Universities now look to interact across the private, public and non-profit sectors, working to build sustainable, reciprocal and widely beneficial partnerships in industry, technology, government, public policy, intelligence, NGOs, and many others, across both humanities and STEM subject areas – with results that could not necessarily be achieved by any given sector on its own.
What are the implications of this turn outwards from the point of view of structure and governance?
Weigh the costs
All cross-sector partnerships have cost implications, representing as they usually do significant investment in resource (staff time and expertise, materials, overheads, space, among other costs). But set against these outgoings are the economies of scale and other efficiencies that come with importing expertise from elsewhere rather than training in-house, as well as the far wider benefits I discuss below.
Consider your values
Before partnerships can begin, make an assessment of each partner’s values and working culture. Consider their compatibility with those of your own institution, or of HE more broadly. Disparate values do not necessarily mean that a partnership cannot be undertaken, but it is important to be aware of these from the start and to have in place structures that can mitigate any clashes that might arise as a result.
Build robust foundations
At the heart of all productive cross-sector partnerships lies agreements that are watertight when it comes to issues of responsibility, delivery, and accountability. Agreements also need to be flexible enough to be reframed at key points throughout the partnership process (to bring in new partners, for instance, or to respond to shifting circumstances). So too legal obligations such as the ownership of intellectual property, copyright, and licencing rights, must be agreed from the very outset. Make sure that all partners are represented at any such foundational talks. Inclusivity is the first step in building the trust on which any partnership will survive.
Structure your team
Success in any cross-sector interaction will depend on establishing different responsibilities from the start. Flagship leadership may be key in setting up prominent partnerships, but no less important is the recruitment and retention of those who will be hands on throughout any partnership process and who will ultimately ensure its success. Be meticulous in establishing the fundamental staffing structure of any partnership.
Ensure good governance
Agree from the outset what the governance structure of the partnership will be (self-governing, audited externally, led by one or other partner, shareholder-driven, etc.). Consider how staffing will be distributed across the sectors, and what the mechanisms for dealing with development, promotion, retention and recruitment will be. It is very important to establish where the responsibility for these and other performance management mechanisms lie. Shared monitoring procedures for the partnership’s progress and delivery are also essential to put in place in order to mitigate any potential misunderstandings and/or conflict and to develop positive and non-confrontational interactions.

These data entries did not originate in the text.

Definition checkMinimalDataPush (pop : parsedOpcode) : fallible unit :=
  let data := pop_data pop in
  let dataLen := zlen data in
  let opcode := pop_value pop in
  let d0 := default 0 (head data) in
  if bool_decide (dataLen = 0) && negb (opcode =? Op0) then Fail ErrMinimalData
  else if bool_decide (dataLen = 1) && (1 <=? d0) && (d0 <=? 16) then
    if negb (opcode =? GoInt.uint8 (Op1 + d0 - 1)) then Fail ErrMinimalData else Ret ()
  else if bool_decide (dataLen = 1) && (d0 =? 129) then
    if negb (opcode =? Op1Negate) then Fail ErrMinimalData else Ret ()
  else if dataLen <=? 75 then
    if negb (opcode =? dataLen) then Fail ErrMinimalData else Ret ()
  else if dataLen <=? 255 then
    if negb (opcode =? OpPushData1) then Fail ErrMinimalData else Ret ()
  else if dataLen <=? 65535 then
    if negb (opcode =? OpPushData2) then Fail ErrMinimalData else Ret ()
  else Ret ().

(** [byte((l >> (8 * k)) & 0xff)] *)
Definition lengthByte (l k : Z) : Z := GoInt.uint8 (Z.land (Z.shiftr l (8 * k)) 255).

(** [parsedOpcode.bytes] *)
Definition bytes (pop : parsedOpcode) : fallible (list Z) :=
  let length := pop_length pop in
  let data := pop_data pop in
  let retbytes := [pop_value pop] in
  if length =? 1 then
    if negb (bool_decide (zlen data = 0)) then Fail ErrInternal else Ret retbytes
  else
    let l := zlen data in
    let '(retbytes, nbytes) :=
      if length =? -1 then
        let retbytes := retbytes ++ [GoInt.uint8 l] in
        (retbytes, LE.of_bytes (drop 1 retbytes) + zlen retbytes)
      else if length =? -2 then
        let retbytes := retbytes ++ [lengthByte l 0; lengthByte l 1] in
        (retbytes, LE.of_bytes (drop 1 retbytes) + zlen retbytes)
      else if length =? -4 then
        let retbytes := retbytes ++ [lengthByte l 0; lengthByte l 1; lengthByte l 2; lengthByte l 3] in
        (retbytes, LE.of_bytes (drop 1 retbytes) + zlen retbytes)
      else (retbytes, length) in
    let retbytes := retbytes ++ data in
    if negb (bool_decide (zlen retbytes = nbytes)) then Fail ErrInternal else Ret retbytes.

(** ** Parsing *)

(** The [switch op.length] that reads the length of an OP_PUSHDATA. *)
Definition pushLength (script : list Z) (off length : Z) : fallible Z :=
  if length =? -1 then
    index script off
  else if length =? -2 then
    let? b1 := index script (off + 1) in
    let? b0 := index script off in
    Ret (Z.lor (GoInt.uint64 (Z.shiftl b1 8)) b0)
  else if length =? -4 then
    let? b3 := index script (off + 3) in
    let? b2 := index script (off + 2) in
    let? b1 := index script (off + 1) in
    let? b0 := index script off in
    Ret (Z.lor (Z.lor (Z.lor (GoInt.uint64 (Z.shiftl b3 24)) (GoInt.uint64 (Z.shiftl b2 16)))
                      (GoInt.uint64 (Z.shiftl b1 8))) b0)
  else Fail ErrMalformedPush.

(** One iteration: the parsed opcode at [i] and the index after it. *)
Definition parseOpcodeAt (script : list Z) (opcodes : list opcode) (i : Z)
    : fallible (parsedOpcode * Z) :=
  let? instr := index script i in
  let? op := index opcodes instr in
  if opc_length op =? 1 then
    Ret ({| pop_opcode := op; pop_data := [] |}, i + 1)
  else if opc_length op >? 1 then
    let? rest := slice script i (zlen script) in
    if zlen rest <? opc_length op then Fail ErrMalformedPush
    else
      let? data := slice script (i + 1) (i + opc_length op) in
      Ret ({| pop_opcode := op; pop_data := data |}, i + opc_length op)
  else if opc_length op <? 0 then
    let off := i + 1 in
    let? rest := slice script off (zlen script) in
    if zlen rest <? - opc_length op then Fail ErrMalformedPush
    else
      let? l := pushLength script off (opc_length op) in
      let off := off + - opc_length op in
      let? rest := slice script off (zlen script) in
      if (GoInt.int64 l >? zlen rest) || (GoInt.int64 l <? 0) then Fail ErrMalformedPush
      else
        let? data := slice script off (off + GoInt.int64 l) in
        Ret ({| pop_opcode := op; pop_data := data |}, i + (1 - opc_length op + GoInt.int64 l))
  else Ret ({| pop_opcode := op; pop_data := [] |}, i).

(** Both results of [parseScriptTemplate]: on an error the opcodes parsed so
    far are returned with it. *)
Fixpoint parseLoop (fuel : nat) (script : list Z) (opcodes : list opcode) (i : Z)
    (retScript : list parsedOpcode) : list parsedOpcode * fallible unit :=
  if i <? zlen script then
    match fuel with
    | O => (retScript, Crash OutOfFuel)
    | S fuel =>
        match parseOpcodeAt script opcodes i with
        | Ret (pop, i) => parseLoop fuel script opcodes i (retScript ++ [pop])
        | Fail e => (retScript, Fail e)
        | Crash c => (retScript, Crash c)
        end
    end
  else (retScript, Ret ()).

Definition parseScriptTemplate (script : list Z) (opcodes : list opcode) :=
  parseLoop (length script) script opcodes 0 [].

Definition parseScript (script : list Z) : list parsedOpcode * fallible unit :=
  parseScriptTemplate script opcodeArray.

(** [pops, err := parseScript(script); if err != nil { return err }] *)
Definition parseScriptE (script : list Z) : fallible (list parsedOpcode) :=
  let '(pops, err) := parseScript script in
  let? _ := err in
  Ret pops.

Fixpoint unparseScript (pops : list parsedOpcode) : fallible (list Z) :=
  match pops with
  | [] => Ret []
  | pop :: pops =>
      let? b := bytes pop in
      let? script := unparseScript pops in
      Ret (b ++ script)
  end.

(** ** Predicates of script.go *)
Definition isSmallInt (op : opcode) : bool :=
  (opc_value op =? Op0) || ((opc_value op >=? Op1) && (opc_value op <=? Op16)).

Definition isScriptHash (pops : list parsedOpcode) : bool :=
  match pops with
  | [p0; p1; p2] =>
      (pop_value p0 =? OpBlake2b) && (pop_value p1 =? OpData32) && (pop_value p2 =? OpEqual)
  | _ => false
  end.

Definition IsPayToScriptHash (script : ScriptPublicKey) : bool :=
  match parseScript (spk_Script script) with
  | (pops, Ret _) => isScriptHash pops
  | _ => false
  end.

Definition isPushOnly (pops : list parsedOpcode) : bool :=
  forallb (λ pop, negb (pop_value pop >? Op16)) pops.

Definition canonicalPush (pop : parsedOpcode) : bool :=
  let opcode := pop_value pop in
  let data := pop_data pop in
  let dataLen := zlen data in
  if opcode >? Op16 then true
  else if (opcode <? OpPushData1) && (opcode >? Op0) &&
          ((dataLen =? 1) && (default 0 (head data) <=? 16)) then false
  else if (opcode =? OpPushData1) && (dataLen <? OpPushData1) then false
  else if (opcode =? OpPushData2) && (dataLen <=? 255) then false
  else if (opcode =? OpPushData4) && (dataLen <=? 65535) then false
  else true.

Definition asSmallInt (op : opcode) : Z :=
  if opc_value op =? Op0 then 0 else GoInt.uint8 (opc_value op - (Op1 - 1)).

(** The loop of [getSigOpCount]; [prev] is [pops[i-1]] when [i > 0]. *)
Fixpoint sigOpLoop (precise : bool) (prev : option parsedOpcode) (nSigs : Z)
    (pops : list parsedOpcode) : Z :=
  match pops with
  | [] => nSigs
  | pop :: pops =>
      let nSigs :=
        if (pop_value pop =? OpCheckSig) || (pop_value pop =? OpCheckSigVerify) then nSigs + 1
        else if (pop_value pop =? OpCheckMultiSig) || (pop_value pop =? OpCheckMultiSigVerify) then
          match prev with
          | Some p =>
              if precise && (pop_value p >=? Op1) && (pop_value p <=? Op16)
              then nSigs + asSmallInt (pop_opcode p)
              else nSigs + MaxPubKeysPerMultiSig
          | None => nSigs + MaxPubKeysPerMultiSig
          end
        else nSigs in
      sigOpLoop precise (Some pop) nSigs pops
  end.

Definition getSigOpCount (pops : list parsedOpcode) (precise : bool) : Z :=
  sigOpLoop precise None 0 pops.

Definition GetSigOpCount (script : list Z) : Z :=
  getSigOpCount (fst (parseScript script)) false.

Definition GetPreciseSigOpCount (scriptSig : list Z) (scriptPubKey : ScriptPublicKey)
    (isP2SH : bool) : Z :=
  let pops := fst (parseScript (spk_Script scriptPubKey)) in
  if negb (isP2SH && isScriptHash pops) then getSigOpCount pops true
  else
    match parseScript scriptSig with
    | (sigPops, Ret _) =>
        if negb (isPushOnly sigPops) || bool_decide (zlen sigPops = 0) then 0
        else
          let shScript := match last sigPops with Some p => pop_data p | None => [] end in
          if bool_decide (zlen shScript = 0) then 0
          else getSigOpCount (fst (parseScript shScript)) true
    | _ => 0
    end.

Definition IsUnspendable (scriptPubKey : list Z) : bool :=
  match parseScript scriptPubKey with
  | (pops, Ret _) => match pops with p :: _ => pop_value p =? OpReturn | [] => false end
  | _ => true
  end.
End Script.
Import Script.

(** ** Well-formed parsed opcodes and their encoding *)

(** The number of length bytes after an OP_PUSHDATA opcode. *)
Definition prefix_size (length : Z) : nat :=
  if length =? -1 then 1 else if length =? -2 then 2 else if length =? -4 then 4 else 0.

Definition data_fits (length : Z) (data : list Z) : Prop :=
  if length =? 1 then data = []
  else if 1 <? length then zlen data = length - 1
  else zlen data < 256 ^ Z.of_nat (prefix_size length).

(** What [parseScript] produces: an entry of the table, with data of the size
    the entry asks for. *)
Definition pop_ok (pop : parsedOpcode) : Prop :=
  is_byte (pop_value pop) ∧ opcodeArray !! Z.to_nat (pop_value pop) = Some (pop_opcode pop) ∧
  data_fits (pop_length pop) (pop_data pop).

Definition encoding (pop : parsedOpcode) : list Z :=
  pop_value pop :: LE.put (prefix_size (pop_length pop)) (zlen (pop_data pop)) ++ pop_data pop.

Definition encodings (pops : list parsedOpcode) : list Z := concat (map encoding pops).

Lemma pop_length_cases pop : pop_ok pop →
  pop_length pop = 1 ∨ 2 ≤ pop_length pop ≤ 76 ∨
  pop_length pop = -1 ∨ pop_length pop = -2 ∨ pop_length pop = -4.
Proof.
  intros (Hb & Ho & _). destruct (opcodeArray_entry _ Hb) as (o & Ho' & _ & _ & Hl).
  rewrite Ho' in Ho. injection Ho as ->. lia.
Qed.

Lemma lengthByte_mod l k : 0 ≤ k → lengthByte l k = (l / 256 ^ k) mod 256.
Proof.
  intros. unfold lengthByte. change 255 with (Z.ones 8).
  rewrite Z.land_ones, Z.shiftr_div_pow2, Z.pow_mul_r by lia. change (2 ^ 8) with 256.
  apply GoInt.uint8_id. by apply Z.mod_pos_bound.
Qed.

Lemma put_lengthBytes2 l : [lengthByte l 0; lengthByte l 1] = LE.put 2 l.
Proof. rewrite !lengthByte_mod by lia. simpl. rewrite Z.pow_0_r, Z.div_1_r. done. Qed.

Lemma put_lengthBytes4 l :
  [lengthByte l 0; lengthByte l 1; lengthByte l 2; lengthByte l 3] = LE.put 4 l.
Proof.
  rewrite !lengthByte_mod by lia. simpl. rewrite Z.pow_0_r, Z.div_1_r, !Z.div_div by lia. done.
Qed.

Lemma bytes_encoding pop : pop_ok pop → bytes pop = Ret (encoding pop).
Proof.
  intros Hok. pose proof (pop_length_cases pop Hok) as Hl. destruct Hok as (_ & _ & Hfit).
  pose proof (zlen_nonneg (pop_data pop)).
  unfold bytes, encoding, data_fits, prefix_size in *.
  rewrite put_lengthBytes2, put_lengthBytes4. revert Hfit.
  destruct Hl as [->|[Hlen|[->|[->| ->]]]];
    cbn [Z.eqb Z.ltb Z.compare Pos.compare Pos.compare_cont Pos.eqb negb]; intros Hfit.
  - by rewrite Hfit.
  - destruct (Z.eqb_spec (pop_length pop) 1); [lia|].
    destruct (Z.ltb_spec 1 (pop_length pop)); [|lia].
    destruct (Z.eqb_spec (pop_length pop) (-1)); [lia|].
    destruct (Z.eqb_spec (pop_length pop) (-2)); [lia|].
    destruct (Z.eqb_spec (pop_length pop) (-4)); [lia|].
    rewrite bool_decide_true by zlia. done.
  - change (256 ^ Z.of_nat 1) with 256 in Hfit. rewrite GoInt.uint8_id by lia. simpl.
    rewrite Z.mod_small by lia. rewrite bool_decide_true by zlia. done.
  - rewrite bool_decide_true; [done|]. cbn [app drop].
    rewrite drop_0, LE.of_bytes_put by lia. unfold zlen. simpl. lia.
  - rewrite bool_decide_true; [done|]. cbn [app drop].
    rewrite drop_0, LE.of_bytes_put by lia. unfold zlen. simpl. lia.
Qed.

Lemma unparse_encodings pops : Forall pop_ok pops → unparseScript pops = Ret (encodings pops).
Proof.
  induction 1 as [|pop pops Hok _ IH]; [done|].
  cbn [unparseScript]. rewrite bytes_encoding, IH by done. done.
Qed.

(** ** One iteration of the parser *)
Lemma lor2 b0 b1 : is_byte b0 → is_byte b1 →
  Z.lor (GoInt.uint64 (Z.shiftl b1 8)) b0 = LE.of_bytes [b0; b1].
Proof.
  unfold is_byte. intros. rewrite GoInt.uint64_id by (rewrite Z.shiftl_mul_pow2; lia).
  rewrite Z.lor_comm, lor_shiftl_disjoint by lia. simpl. lia.
Qed.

It is important to consolidate trust between partners as soon as possible. Ensure your partnership has a series of events that engage team members from across the sectors. In addition, make sure your event has some public-facing elements – this will help in building legitimacy across the wider community.
Remember the wider context
Cross-sector partnerships can help universities by casting new light on the institution’s resources, capacities, and potential. Internally, they are ways of developing staff, building initiatives, and growing networks of knowledge and communication. Externally, they embed universities deeper in society, positioning universities as norm-setters, and enhancing the legitimacy of university expertise.
But most of all, cross-sector partnerships work best when they aim to benefit the wider community and are not just about profit or special interest needs. With their powerhouse R&D, communication, and expertise capacities, universities can lead the way in combining expertise from a variety of sectors to solve complex social and even global problems.